The requirements of this Statement that are effective as follows:
- The requirements related to extension of the use of LIBOR, accounting for SNAP distributions, disclosures of nonmonetary transactions, pledges of future revenues by pledging governments, clarification of certain provisions in Statement 34, as amended, and terminology updates related to Statement 53 and Statement 63 are effective upon issuance.
- The requirements related to leases, PPPs, and SBITAs are effective for fiscal years beginning after June 15, 2022, and all reporting periods thereafter.
- The requirements related to financial guarantees and the classification and reporting of derivative instruments within the scope of Statement 53 are effective for fiscal years beginning after June 15, 2023, and all reporting periods thereafter.
How the Changes in This Statement Will Improve Financial Reporting
The requirements of this Statement will enhance comparability in the application of accounting and financial reporting requirements and will improve the consistency of authoritative literature. Consistent authoritative literature enables governments and other stakeholders to more easily locate and apply the correct accounting and financial reporting provisions, which improves the consistency with which such provisions are applied. The comparability of financial statements also will improve as a result of this Statement. Better consistency and comparability improve the usefulness of information for users of state and local government financial statements.

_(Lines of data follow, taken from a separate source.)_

(** ** Packets of the server *)

Definition obus_client_connection_response (status : Z) (objects : list positive) : CL unit :=
  st ← sv_gets c_state;
  if negb (bool_decide (st = STATE_CONNECTING)) then mret tt else
  if negb (status =? OBUS_CONRESP_ACCEPTED) then
    sv_modify (fun c => set_cstate c STATE_REFUSED);;
    desc ← sv_gets c_connection_refused_desc;
    event ← on_bus (obus_bus_event_init desc);
    obus_client_bus_event_notify event
  else
    sv_modify (fun c => set_cstate c STATE_CONNECTED);;
    desc ← sv_gets c_connected_desc;
    event ← on_bus (obus_bus_event_init desc);
    on_bus (w_iter objects (link_add event));;
    obus_client_handle_bus_event event.

Definition obus_client_ack (ack : obus_ack) : W unit :=
  call ← obus_bus_call (ack_handle ack);
  match call with
  | None => mret tt
  | Some call =>
    _ ← obus_bus_unregister_call call;
    obus_call_ack_notify call (ack_status ack);;
    _ ← obus_call_destroy call;
    mret tt
  end.

Definition client_packet (info : option obus_packet_info) : CL unit :=
  match info with
  | Some (InfoConresp r) => obus_client_connection_response (cp_status r) (cp_objects r)
  | Some (InfoAdd obj) => obus_client_add_object obj None true
  | Some (InfoRemove obj) => obus_client_remove_object obj None
  | Some (InfoEvent event) => obus_client_event event None
  | Some (InfoBusEvent event) => obus_client_handle_bus_event event
  | Some (InfoAck ack) => on_bus (obus_client_ack ack)
  | _ => mret tt
  end.

(** The [do ... while (ret == 0)]: the code of the decoder is the only one. *)
Fixpoint client_read (fuel turns : nat) (script : list sys_read) : CL unit :=
  match fuel with
  | O => sv_undef
  | S fuel' =>
    d ← sv_gets c_decoder;
    dbuf ← sv_gets c_dbuf;
    buf ← on_mem (m_lift dbuf);
    pl ← sv_gets c_pool;
    b ← on_mem (get_buf pl buf);
    '(ret, info, d, b, script) ← on_bus (obus_packet_decoder_read turns d b script);
    sv_modify (fun c => set_decoder (set_cpool c (set_buf pl buf b)) d dbuf);;
    if ret =? - EAGAIN then mret tt else
    if failed ret then obus_client_disconnect true else
    client_packet info;;
    if ret =? 0 then client_read fuel' turns script else mret tt
  end.

Definition obus_client_io_read_event (fuel turns : nat) (error readable : bool) : CL unit :=
  if error then obus_client_disconnect true else
  if negb readable then mret tt else
  script ← ask k_read; client_read fuel turns script.

(** The completions of an io operation that started with [n] of them; after a
    failed write the callback has destroyed the io the drain loop goes on with. *)
Definition client_calls (n : nat) : CL (list (obus_io_status * positive)) :=
  io ← sv_gets c_io; io ← on_mem (m_lift io); mret (drop n (io_calls io)).

Fixpoint client_callbacks (cs : list (obus_io_status * positive)) : CL unit :=
  match cs with
  | [] => mret tt
  | (status, buf) :: cs' => obus_client_io_write_done status buf;; client_callbacks cs'
  end.

Definition client_write_ready (error ready : bool) : CL unit :=
  io ← sv_gets c_io;
  io ← on_mem (m_lift io);
  script ← ask k_write;
  on_io (fun io => '(io, _) ← obus_io_write_events script error ready io; mret (tt, io));;
  cs ← client_calls (length (io_calls io));
  if negb error && negb (forallb (fun c => match c.1 with OBUS_IO_OK => true | _ => false end) cs)
  then sv_undef
  else client_callbacks cs.

Definition client_write_timeout : CL unit :=
  io ← sv_gets c_io;
  io ← on_mem (m_lift io);
  on_io (fun io => io ← obus_io_write_timer io; mret (tt, io));;
  cs ← client_calls (length (io_calls io));
  client_callbacks cs.
(* ===== verification/ClientFacts.v ===== *)
(** * The connection states of a client

    A client holds an io and the buffer of a decoder together, and it has both
    whenever it is connected, so that a call always finds a descriptor to write
    to.  The callbacks of the application are arbitrary code that leaves the
    connection alone ([LawfulClient]), as every function of the interface they
    may call does. *)
From S2P Require Import Prelude Mem Cstring Buffer Pool Desc Field Struct Hash BusApi World Bus Object Event Call BusEvent Teardown Io Packet Handler ClientState Client.

Record client_ok (c : obus_client) : Prop := {
  ck_decoder : is_Some (c_io c) <-> is_Some (c_dbuf c);
  ck_open : c_state c = STATE_CONNECTED \/ c_state c = STATE_REFUSED -> is_Some (c_io c);
  ck_socket : is_Some (c_io c) \/ c_state c = STATE_CONNECTING -> c_sk c = true;
  ck_closed : c_state c = STATE_IDLE \/ c_state c = STATE_DISCONNECTED -> c_sk c = false;
  ck_leaving : c_state c = STATE_DISCONNECTING -> c_io c = None
}.

(** The connection as it was. *)
Record calm (c c' : obus_client) : Prop := {
  cm_state : c_state c' = c_state c;
  cm_sk : c_sk c' = c_sk c;
  cm_dbuf : c_dbuf c' = c_dbuf c;
  cm_io : is_Some (c_io c') <-> is_Some (c_io c)
}.

#[export] Instance calm_preorder : PreOrder calm.
Proof.
  split; [by intros c; split|]. intros c1 c2 c3 [A1 A2 A3 A4] [B1 B2 B3 B4].
  split; [by etransitivity..|]. by rewrite B4.
Qed.
(** Reading a CALL packet. *)
Lemma wp_read_call d o desc handle q o' ocs bs dec rb script rest fuel w m :
  knows_callee d o desc q o' w m -> args_image desc ocs bs -> 0 <= handle < 2 ^ 16 ->
  packet_size (call_wire o desc handle bs) < 2 ^ 32 -> mem_wf m ->
  buf_wf rb -> buf_pos rb = 0 ->
  buf_bytes rb = packet_wire OBUS_PKT_CALL (call_wire o desc handle bs) ++ rest -> d_hdr_valid dec = false ->
  wpw (obus_packet_decoder_read (S fuel) dec rb script)
      (fun x w2 m2 => let '(ret, info, dec', rb', script') := x in
         ret = 0 /\ script' = script /\ d_hdr_valid dec' = false /\ buf_bytes rb' = rest /\
         info = Some (InfoCall (w_next w)) /\ grows m m2 /\
         (exists args, args_received m2 desc ocs args /\
           w2 = with_call w (received_call q desc handle args)) /\
         buf_wf rb' /\ buf_refcnt rb' = buf_refcnt rb) w m.
Proof.
  intros K Ha Hh Hs Wm Wr Hp Hrb Hd.
  eapply wpw_mono; [eapply (wp_decoder_read fuel dec rb script OBUS_PKT_CALL (call_wire o desc handle bs) rest
    (fun info w2 m2 => info = Some (InfoCall (w_next w)) /\ grows m m2 /\
       exists args, args_received m2 desc ocs args /\ w2 = with_call w (received_call q desc handle args))); try done|].
  2:{ intros [[[[ret' info] d'] rb'] script'] w' m2 (? & (? & ? & ?) & ? & ? & (? & ?) & _ & ?). by split_and!. }
  intros b1 W1 Hp1 Hr1. unfold decode_payload_of, map_info, obus_packet_call_decode, or_enoent.
  cbn [Z.eqb OBUS_PKT_CALL OBUS_PKT_CONREQ OBUS_PKT_CONRESP OBUS_PKT_ADD OBUS_PKT_REMOVE OBUS_PKT_EVENT OBUS_PKT_BUS_EVENT Pos.eqb].
  destruct (after_read _ _ _ W1 Hr1) as [W2 _].
  apply wpw_bind, wpw_bind. eapply wp_call_decode; [exact K|exact Ha|done| |done|done|exact Hr1|].
  { revert Hs. unfold packet_size, call_wire, OBUS_PKT_HDR_SIZE. rewrite !length_app. lia. }
  intros args m2 G HR. apply wpw_ret, wpw_ret. split; [done|]. split.
  - eexists. split; [reflexivity|]. apply W2.
  - split; [done|]. split; [done|]. by exists args.
Qed.
End Receive.

(** ** The packet of a call *)

(** The arguments given to a call and their contents; [None]: the method has none. *)
Definition args_given (m : mem) (desc : obus_method_desc) (args : option obus_struct)
    (ocs : option (list (option fval))) : Prop :=
  match md_args_desc desc, args, ocs with
  | None, _, None => True
  | Some d, Some st, Some cs => struct_shape (Struct d (st_mem st)) /\
      struct_denotes m (Struct d (st_mem st)) cs /\ contents_ok d cs /\ 0 <= sd_size d < 2 ^ 32
  | _, _, _ => False
  end.

Definition args_bytes (desc : obus_method_desc) (ocs : option (list (option fval))) : list Z :=
  match md_args_desc desc, ocs with Some d, Some cs => struct_wire d cs | _, _ => [] end.

Lemma args_given_wire m desc args ocs :
  args_given m desc args ocs ->
  args_wire m desc args (args_bytes desc ocs) /\ args_image desc ocs (args_bytes desc ocs).
Proof.
  unfold args_given, args_wire, args_image, args_bytes.
  destruct (md_args_desc desc) as [d|]; [|by destruct ocs].
  destruct args as [st|], ocs as [cs|]; try done. intros (S & D & C & Hd). split.
  - split; [done|]. by exists cs.
  - split_and!; [apply (ss_desc _ S)|lia|lia|apply (sn_length _ _ _ D)|done|apply (denotes_kinds _ _ _ D)|done].
Qed.

Definition holds_packet (rb : buffer) (type : Z) (bs rest : list Z) : Prop :=
  buf_wf rb /\ buf_pos rb = 0 /\ buf_bytes rb = packet_wire type bs ++ rest.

How The Board Considered Costs And Benefits In The Development Of This Statement
One of the principles guiding the Board’s setting of standards for accounting and financial reporting is the assessment of expected benefits and perceived costs. The Board strives to determine that its standards address significant user needs and that the costs incurred through the application of its standards, compared with possible alternatives, are justified when compared to the expected overall public benefit. The Board believes that the expected benefits of implementing this Statement—improved consistency of authoritative literature, which results in a more accurate application of the literature, as well as greater comparability in the reporting of information about the topics addressed in this Statement—are significant and justify the perceived costs of implementation and ongoing compliance.
Unless otherwise specified, pronouncements of the GASB apply to financial reports of all state and local governmental entities, including general purpose governments; public benefit corporations and authorities; public employee retirement systems; and public utilities, hospitals and other healthcare providers, and colleges and universities. Paragraph 2 discusses the applicability of this Statement.